■ Instructions to follow: What is needed is an exact copy of all the data.

■ Extracted information:

|---|

Lemma suffixLoop_spec src rest b : isValidNode src = true -> nfaNode src = Some b -> forall invs, okBelow A (invs ++ src :: rest) -> Forall idle invs ->
  forall nfa above v, safe nfa b -> exists nfa' b' above' v', suffixLoop targetOrder actionOrder nfa (invs ++ src :: rest) above v = Some (nfa', putBack (Vertex above' []) (setNode b' src) :: rest, v')
    /\ extends nfa nfa' /\ safe nfa' b' /\ m_nodeId b' = m_nodeId b
    /\ (small nfa' -> forall live fw S D q acts, World A nfa (b :: live) fw S D -> fw (m_nodeId b) (stackPath base rest) -> (forall n p, suffixHas v q n p -> S n p acts) ->
        World A nfa' (b' :: live) fw (fun n p l => S n p l \/ suffixHas v' q n p /\ l = acts) (fun p a => D p a \/ p = stackPath base (invs ++ src :: rest) ++ q /\ a ∈ acts)).
Proof using targets_listed actions_listed.
  intros Hv Eb. induction invs as [|f invs IH]; intros Hok Hid nfa above v Hb; cbn [app suffixLoop].
  - destruct Hok as (Hsrc & Hi & _). destruct (okEntry_term _ _ _ Hsrc Hi) as (t & c & Et & Ea & HL & _). rewrite Ea, Eb. cbn [mbind option_bind].
    destruct (connect_world targetOrder actionOrder targets_listed actions_listed A t nfa b (suffixNodeId v) HL Hb) as (nfa' & b' & -> & C1 & C2 & C3 & C4). cbn [mbind option_bind].
    exists nfa', b', above, v. split_and!; try done. intros Hs live fw S D q acts HW Hfw HS. specialize (C4 Hs live fw S D (stackPath base rest) q acts HW Hfw). eapply World_weaken; [done| | |apply C4, HS, suffix_here].
    + intros n p l [?|[Hn ->]]; [done|by apply HS].
    + intros p a. cbn [stackPath]. rewrite Ea. cbn [default id]. by rewrite <- app_assoc.
  - destruct Hok as (Hf & Hi & Hok). apply Forall_cons in Hid as [(Hn & Hact & Hlen) Hid]. apply isValidNode_none in Hn. destruct (okEntry_term _ _ _ Hf Hi) as (t & c & Et & Ea & HL & _).
    rewrite Ea, Hn. cbn [mbind option_bind]. rewrite option_guard_True by done. cbn [mbind option_bind].
    destruct (suffixChild_spec nfa t v HL) as (nfa1 & i & child & -> & C1 & C2). cbn [mbind option_bind]. rewrite option_guard_True by done. cbn [mbind option_bind].
    destruct (IH Hok Hid nfa1 (activeActions f) child (safe_extends _ _ _ C1 Hb)) as (nfa2 & b' & above' & child' & -> & D1 & D2 & D3 & D4). cbn [mbind option_bind].
    eexists _, _, _, _. split; [reflexivity|]. split; [by etrans|]. split; [done|]. split; [done|]. intros Hs live fw S D q acts HW Hfw HS. pose proof (small_extends _ _ D1 Hs) as S1.
    specialize (C2 S1 _ _ _ _ q acts HW HS). specialize (D4 Hs live fw _ D (t :: q) acts C2 Hfw (fun n p H => or_intror (conj H eq_refl))). eapply World_weaken; [done| | |exact D4].
    + intros n p l [?|[[Hm|Hm]%setSuffixChild_has ->]]; [left; by left|left; left; by apply HS|by right].
    + intros p a. cbn [stackPath]. rewrite Ea. cbn [default id]. by rewrite <- app_assoc.
Qed.

(** The nodes of the reverse suffix tree. *)
Definition sfxOf (roots : ReverseSuffixTreeRoots) (n : Z) (p : list Term) (l : list Z) : Prop := exists v, roots !! l = Some v /\ suffixHas v [] n p.

Lemma elem_HashableActionList l a : a ∈ HashableActionList l <-> a ∈ l.
Proof. unfold HashableActionList. by rewrite merge_sort_Permutation. Qed.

|---|

■ Response to the exercise:
Lemma suffixLoop_spec src rest b : isValidNode src = true -> nfaNode src = Some b -> forall invs, okBelow A (invs ++ src :: rest) -> Forall idle invs ->
  forall nfa above v, safe nfa b -> exists nfa' b' above' v', suffixLoop targetOrder actionOrder nfa (invs ++ src :: rest) above v = Some (nfa', putBack (Vertex above' []) (setNode b' src) :: rest, v')
    /\ extends nfa nfa' /\ safe nfa' b' /\ m_nodeId b' = m_nodeId b
    /\ (small nfa' -> forall live fw S D q acts, World A nfa (b :: live) fw S D -> fw (m_nodeId b) (stackPath base rest) -> (forall n p, suffixHas v q n p -> S n p acts) ->
        World A nfa' (b' :: live) fw (fun n p l => S n p l \/ suffixHas v' q n p /\ l = acts) (fun p a => D p a \/ p = stackPath base (invs ++ src :: rest) ++ q /\ a ∈ acts)).
Proof using targets_listed actions_listed.
  intros Hv Eb. induction invs as [|f invs IH]; intros Hok Hid nfa above v Hb; cbn [app suffixLoop].
  - destruct Hok as (Hsrc & Hi & _). destruct (okEntry_term _ _ _ Hsrc Hi) as (t & c & Et & Ea & HL & _). rewrite Ea, Eb. cbn [mbind option_bind].
    destruct (connect_world targetOrder actionOrder targets_listed actions_listed A t nfa b (suffixNodeId v) HL Hb) as (nfa' & b' & -> & C1 & C2 & C3 & C4). cbn [mbind option_bind].
    exists nfa', b', above, v. split_and!; try done. intros Hs live fw S D q acts HW Hfw HS. specialize (C4 Hs live fw S D (stackPath base rest) q acts HW Hfw). eapply World_weaken; [done| | |apply C4, HS, suffix_here].
    + intros n p l [?|[Hn ->]]; [done|by apply HS].
    + intros p a. cbn [stackPath]. rewrite Ea. cbn [default id]. by rewrite <- app_assoc.
  - destruct Hok as (Hf & Hi & Hok). apply Forall_cons in Hid as [(Hn & Hact & Hlen) Hid]. apply isValidNode_none in Hn. destruct (okEntry_term _ _ _ Hf Hi) as (t & c & Et & Ea & HL & _).
    rewrite Ea, Hn. cbn [mbind option_bind]. rewrite option_guard_True by done. cbn [mbind option_bind].
    destruct (suffixChild_spec nfa t v HL) as (nfa1 & i & child & -> & C1 & C2). cbn [mbind option_bind]. rewrite option_guard_True by done. cbn [mbind option_bind].
    destruct (IH Hok Hid nfa1 (activeActions f) child (safe_extends _ _ _ C1 Hb)) as (nfa2 & b' & above' & child' & -> & D1 & D2 & D3 & D4). cbn [mbind option_bind].
    eexists _, _, _, _. split; [reflexivity|]. split; [by etrans|]. split; [done|]. split; [done|]. intros Hs live fw S D q acts HW Hfw HS. pose proof (small_extends _ _ D1 Hs) as S1.
    specialize (C2 S1 _ _ _ _ q acts HW HS). specialize (D4 Hs live fw _ D (t :: q) acts C2 Hfw (fun n p H => or_intror (conj H eq_refl))). eapply World_weaken; [done| | |exact D4].
    + intros n p l [?|[[Hm|Hm]%setSuffixChild_has ->]]; [left; by left|left; left; by apply HS|by right].
    + intros p a. cbn [stackPath]. rewrite Ea. cbn [default id]. by rewrite <- app_assoc.
Qed.

(** The nodes of the reverse suffix tree. *)
Definition sfxOf (roots : ReverseSuffixTreeRoots) (n : Z) (p : list Term) (l : list Z) : Prop := exists v, roots !! l = Some v /\ suffixHas v [] n p.

Lemma elem_HashableActionList l a : a ∈ HashableActionList l <-> a ∈ l.
Proof. unfold HashableActionList. by rewrite merge_sort_Permutation. Qed.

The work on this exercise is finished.